Seminar Year 2020-2021

Stasis, Flux, Change

For many of us today, the world seems unstable and fragile, suspended between old forms and traditions that are no longer functional (or perhaps never really were) and new paths and methods that are still obscure, only dimly glimpsed possibilities. We want change – but we’re not sure exactly what that change should be, or how to achieve it, or how to know if it is indeed real change, and not merely a minor modification of existing elements. We are unsure whether our situation is one of simple stasis, sterile repetition, or endless flux, and we yearn for the certainty that our actions can have substantial and transformative consequences. This seminar will address the questions of stasis, flux, and change in terms of political, scientific, ontological, and subjective transformation, in response to texts and concepts from the ancient world to today.

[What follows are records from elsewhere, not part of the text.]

(* ===== verification/Mapping.v ===== *)
(** * Mapping: external identifiers to numeric ids ([src/mapping.rs]) *)

From S2P Require Import Prelude.
From stdpp Require Import prelude strings list numbers sorting.
Open Scope Z_scope.

(** The [murmur3] crate: the 32-bit hash of a byte string under a seed, [None]
    when the reader fails. *)
Class Murmur3 := murmur3_32 : string → Z → option Z.

(** What the source relies on ("hashing cannot fail on a byte slice"): the
    hash of a byte slice exists, and is a [u32] because that is its type. *)
Class Murmur3Laws `{Murmur3} : Prop :=
  murmur3_total : ∀ bytes seed, ∃ h, murmur3_32 bytes seed = Some h ∧ is_u32 h.

Inductive IdRangeExhausted : Set := mk_IdRangeExhausted.

Section mapping.
Context `{BuildProfile} `{Murmur3} {S E : Type}.

Definition id_to_uid (external_id : string) (range_min range_size : Z) : M S E Z :=
  match murmur3_32 external_id 0 with
  | None => panic
  | Some hash =>
      let? r := u32_rem hash range_size in
      u32_add range_min r
  end.

(** The body of [for offset in 0..range_size], from [offset] on, with
    [n] iterations left. *)
Fixpoint probe `{From IdRangeExhausted E} (is_taken : Z → M S E (option bool))
    (base range_min range_size : Z) (n : nat) (offset : Z) : M S E Z :=
  match n with
  | O => throw (from mk_IdRangeExhausted)
  | Datatypes.S n =>
      let? d := u32_sub base range_min in
      let? p := u32_add d offset in
      let? r := u32_rem p range_size in
      let? candidate := u32_add range_min r in
      let? t := is_taken candidate in
      match t with
      | None => ret candidate
      | Some true => ret candidate
      | Some false => probe is_taken base range_min range_size n (offset + 1)
      end
  end.

Definition resolve_id `{From IdRangeExhausted E} (external_id : string)
    (range_min range_size : Z) (is_taken : Z → M S E (option bool)) : M S E Z :=
  let? base := id_to_uid external_id range_min range_size in
  probe is_taken base range_min range_size (Z.to_nat range_size) 0.
End mapping.

(** ** The abstract specification *)

(** A range a deployment can use: it lies within [u32]. *)
Definition valid_range (range_min range_size : Z) : Prop :=
  0 ≤ range_min ∧ 0 < range_size ∧ range_min + range_size ≤ u32_modulus.

(** Probing adds two numbers below the size, so it needs half the width. *)
Definition probe_range (range_min range_size : Z) : Prop :=
  valid_range range_min range_size ∧ 2 * range_size ≤ u32_modulus.

(** The slots of a range in the order an identifier of hash [h] visits them. *)
Definition probe_sequence (h range_min range_size : Z) : list Z :=
  (λ offset, range_min + (h + offset) `mod` range_size) <$> seqZ 0 range_size.

(** Taking the first slot of a list that is not held by somebody else. *)
Fixpoint first_available {S E} `{From IdRangeExhausted E}
    (is_taken : Z → M S E (option bool)) (slots : list Z) : M S E Z :=
  match slots with
  | [] => throw (from mk_IdRangeExhausted)
  | c :: slots =>
      let? t := is_taken c in
      match t with
      | Some false => first_available is_taken slots
      | _ => ret c
      end
  end.

(** ** Lemmas on the arithmetic *)

Lemma valid_range_slot min size k :
  valid_range min size → min ≤ min + k `mod` size < min + size.
Proof. intros (?&?&?). pose proof (Z.mod_pos_bound k size). lia. Qed.

Lemma valid_range_slot_u32 min size k :
  valid_range min size → is_u32 (min + k `mod` size).
Proof.
  intros Hv. pose proof (valid_range_slot min size k Hv).
  destruct Hv as (?&?&?). unfold is_u32. lia.
Qed.

Lemma probe_sequence_elem h min size c :
  valid_range min size → c ∈ probe_sequence h min size ↔ min ≤ c < min + size.
Proof.
  intros Hv. unfold probe_sequence. rewrite list_elem_of_fmap. split.
  - intros (o & -> & _). by apply valid_range_slot.
  - intros Hc. exists ((c - min - h) `mod` size). destruct Hv as (_&?&_). split.
    + rewrite Zplus_mod_idemp_r. replace (h + (c - min - h)) with (c - min) by lia.
      rewrite Z.mod_small; lia.
    + apply elem_of_seqZ. pose proof (Z.mod_pos_bound (c - min - h) size). lia.
Qed.

Lemma probe_sequence_NoDup h min size :
  valid_range min size → NoDup (probe_sequence h min size).
Proof.
  intros (_&Hs&_). apply NoDup_fmap_2_strong; [|apply NoDup_seqZ].
  intros a b Ha Hb Heq. apply elem_of_seqZ in Ha, Hb.
  assert (Hm : (h + a) `mod` size = (h + b) `mod` size) by lia. clear Heq.
  pose proof (Z.div_mod (h + a) size). pose proof (Z.div_mod (h + b) size).
  assert ((h + a) `div` size = (h + b) `div` size); nia.
Qed.

(** The probe order visits every slot of the range exactly once. *)
Lemma probe_sequence_Permutation h min size :
  valid_range min size → probe_sequence h min size ≡ₚ seqZ min size.
Proof.
  intros Hv. apply NoDup_Permutation.
  - by apply probe_sequence_NoDup.
  - apply NoDup_seqZ.
  - intros c. rewrite probe_sequence_elem, elem_of_seqZ by done. lia.
Qed.

Section mapping_facts.
Context `{BuildProfile} `{Murmur3Laws} {S E : Type} `{From IdRangeExhausted E}.
Implicit Types (s : S) (is_taken : Z → M S E (option bool)).

Lemma id_to_uid_eq ext min size h :
  murmur3_32 ext 0 = Some h → valid_range min size →
  id_to_uid (S:=S) (E:=E) ext min size = ret (min + h `mod` size).
Proof.
  intros Hh Hv. unfold id_to_uid. rewrite Hh.
  rewrite u32_rem_exact by (destruct Hv; lia). rewrite bind_ret_l.
  apply u32_add_exact. by apply valid_range_slot_u32.
Qed.

Lemma seqZ_step o n : seqZ o (Z.of_nat (Datatypes.S n)) = o :: seqZ (o + 1) (Z.of_nat n).
Proof. rewrite seqZ_cons by lia. do 2 f_equal; lia. Qed.

(** The loop of [resolve_id], started at an offset, follows the probe order. *)
Lemma probe_eq is_taken h min size n o :
  probe_range min size → 0 ≤ o → o + Z.of_nat n ≤ size →
  probe is_taken (min + h `mod` size) min size n o ≡
  first_available is_taken
    ((λ o, min + (h + o) `mod` size) <$> seqZ o (Z.of_nat n)).
Proof.
  intros [Hv Hw]. pose proof Hv as (?&?&?).
  pose proof (Z.mod_pos_bound h size ltac:(lia)) as Hb. unfold u32_modulus in *.
  revert o. induction n as [|n IH]; intros o Ho Hn; [done|].
  rewrite seqZ_step. simpl.
  rewrite u32_sub_exact by (unfold is_u32, u32_modulus; lia).
  rewrite bind_ret_l.
  rewrite u32_add_exact by (unfold is_u32, u32_modulus; lia).
  rewrite bind_ret_l, u32_rem_exact, bind_ret_l by lia.
  replace (min + h `mod` size - min + o) with (h `mod` size + o) by lia.
  rewrite Zplus_mod_idemp_l, u32_add_exact by (by apply valid_range_slot_u32).
  rewrite bind_ret_l. apply bind_proper; [done|].
  intros [[]|]; [done| |done]. apply IH; lia.
Qed.

Lemma resolve_id_eq is_taken ext min size h :
  murmur3_32 ext 0 = Some h → probe_range min size →
  resolve_id ext min size is_taken ≡ first_available is_taken (probe_sequence h min size).
Proof.
  intros Hh Hp. unfold resolve_id.
  rewrite (id_to_uid_eq _ _ _ h Hh), bind_ret_l by apply Hp.
  pose proof Hp as [(?&?&?) ?]. etrans; [apply probe_eq; [done|lia|lia]|].
  by rewrite Z2Nat.id by lia.
Qed.

(** What a scan of [slots] returns when [is_taken] reports [owner], an
    observation that stays the same while the scan runs ([I] is kept). *)
Definition scan_post (owner : Z → option bool) (I : S → Prop) (fault : E → Prop)
    (slots : list Z) : outcome E Z → S → Prop := λ r s, I s ∧
  match r with
  | Ok c => ∃ before after, slots = before ++ c :: after ∧
      owner c ≠ Some false ∧ Forall (λ c, owner c = Some false) before
  | Err e => fault e ∨
      (e = from mk_IdRangeExhausted ∧ Forall (λ c, owner c = Some false) slots)
  | Panic => False
  end.

Lemma first_available_wp is_taken owner I fault slots s :
  (∀ c s, I s → wp (is_taken c) (λ r s', I s' ∧
      match r with Ok t => t = owner c | Err e => fault e | Panic => False end) s) →
  I s → wp (first_available is_taken slots) (scan_post owner I fault slots) s.
Proof.
  intros Ht. revert s. induction slots as [|c slots IH]; intros s Hs; simpl.
  { split; [done|]. by right. }
  apply wp_bind. eapply wp_mono; [by apply Ht|].
  intros [t|e|] s' [Hs' Hr]; [|split; [done|by left]|done].
  assert (Hstop : owner c ≠ Some false → scan_post owner I fault (c :: slots) (Ok c) s').
  { intros Hc. split; [done|]. by exists [], slots. }
  destruct t as [[]|]; cbn -[wp scan_post]; [apply wp_ret, Hstop; by rewrite <-Hr| |
    apply wp_ret, Hstop; by rewrite <-Hr].
  eapply wp_mono; [by apply IH|]. intros r s'' [Hs'' Hpost]. split; [done|].
  destruct r as [c'|e|]; [|destruct Hpost as [|[-> ?]]; [by left|right; auto]|done].
  destruct Hpost as (before & after & -> & Hc' & Hall).
  exists (c :: before), after. auto.
Qed.
(** When the table does not change under the probe, [resolve_id] returns a
    slot of the range that nobody else holds, every slot before it in probe
    order being held by another identifier; it reports exhaustion only when
    every slot of the range is held by another; it never panics; and any other
    error is one the table lookup raised. *)
Lemma resolve_id_wp (is_taken : Z → M S E (option bool)) owner I fault ext min size s :
  probe_range min size →
  (∀ c s, I s → wp (is_taken c) (λ r s', I s' ∧
      match r with Ok t => t = owner c | Err e => fault e | Panic => False end) s) →
  I s →
  wp (resolve_id ext min size is_taken) (λ r s', I s' ∧
    match r with
    | Ok c => min ≤ c < min + size ∧ owner c ≠ Some false ∧
        ∃ h before after, murmur3_32 ext 0 = Some h ∧
          probe_sequence h min size = before ++ c :: after ∧
          Forall (λ c, owner c = Some false) before
    | Err e => fault e ∨
        (e = from mk_IdRangeExhausted ∧ ∀ c, min ≤ c < min + size → owner c = Some false)
    | Panic => False
    end) s.
Proof.
  intros Hp Ht Hs. destruct (murmur3_total ext 0) as (h & Hh & _).
  unfold wp. rewrite (resolve_id_eq is_taken _ _ _ h Hh Hp s).
  pose proof (first_available_wp is_taken owner I fault (probe_sequence h min size) s Ht Hs)
    as [HI Hr]. split; [done|]. revert Hr.
  destruct (first_available _ _ s).1 as [c|e|]; [| |done].
  - intros (before & after & Heq & Hc & Hall).
    split; [|split; [done|by exists h, before, after]].
    apply (probe_sequence_elem h); [apply Hp|]. rewrite Heq. set_solver.
  - intros [?|[-> Hall]]; [by left|right]. split; [done|].
    intros c Hc. rewrite Forall_forall in Hall. apply Hall.
    by apply probe_sequence_elem; [apply Hp|].
Qed.
End mapping_facts.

In the first part of the seminar we will begin with a central controversy in Pre-Socratic philosophy: is reality fundamentally static, despite the appearance of dynamism (a view associated with Parmenides) or is it in a constant state of flux, despite its apparent stability (as Heraclitus claimed)? With Plato, on the one hand, and the Biblical traditions on the other, new possibilities of radical change are announced and made available. Lucretius and Ovid understand nature and human nature as involving a fundamental “swerve” or metamorphic impulse. And modern thinkers such as Hegel, Marx, Nietzsche, and Freud all resisted the inertia of the status quo, whether subjective or collective, and sought possibilities of real change.

The second part of the seminar will focus on contemporary aspects of the question of stasis, flux, and change by examining topics including the science of climate change; the idea of epigenesis and the transformation of reason; subjective and political transformations of racial divisions and antagonisms; the categories of the “normal” and “abnormal,” and gender binarism and biological determinism. We will conclude by returning to current philosophical approaches to the nature of stasis, flux, and change in the work of Alain Badiou and Gilles Deleuze.

Guest speakers for the seminar will include Richard Ellis, Brooke Holmes, Francesca Martelli, John Smith, John McCumber, Eric Santner, Bruno Bosteels, Katherine Hayles, Catherine Malabou, Nahum Chandler, Fred Moten, Frank Wilderson, Yala Kisukidi, Zakiyyah Iman Jackson, Adrián Flores, Colby Gordon, David Theo Goldberg, and Eleanor Kaufman.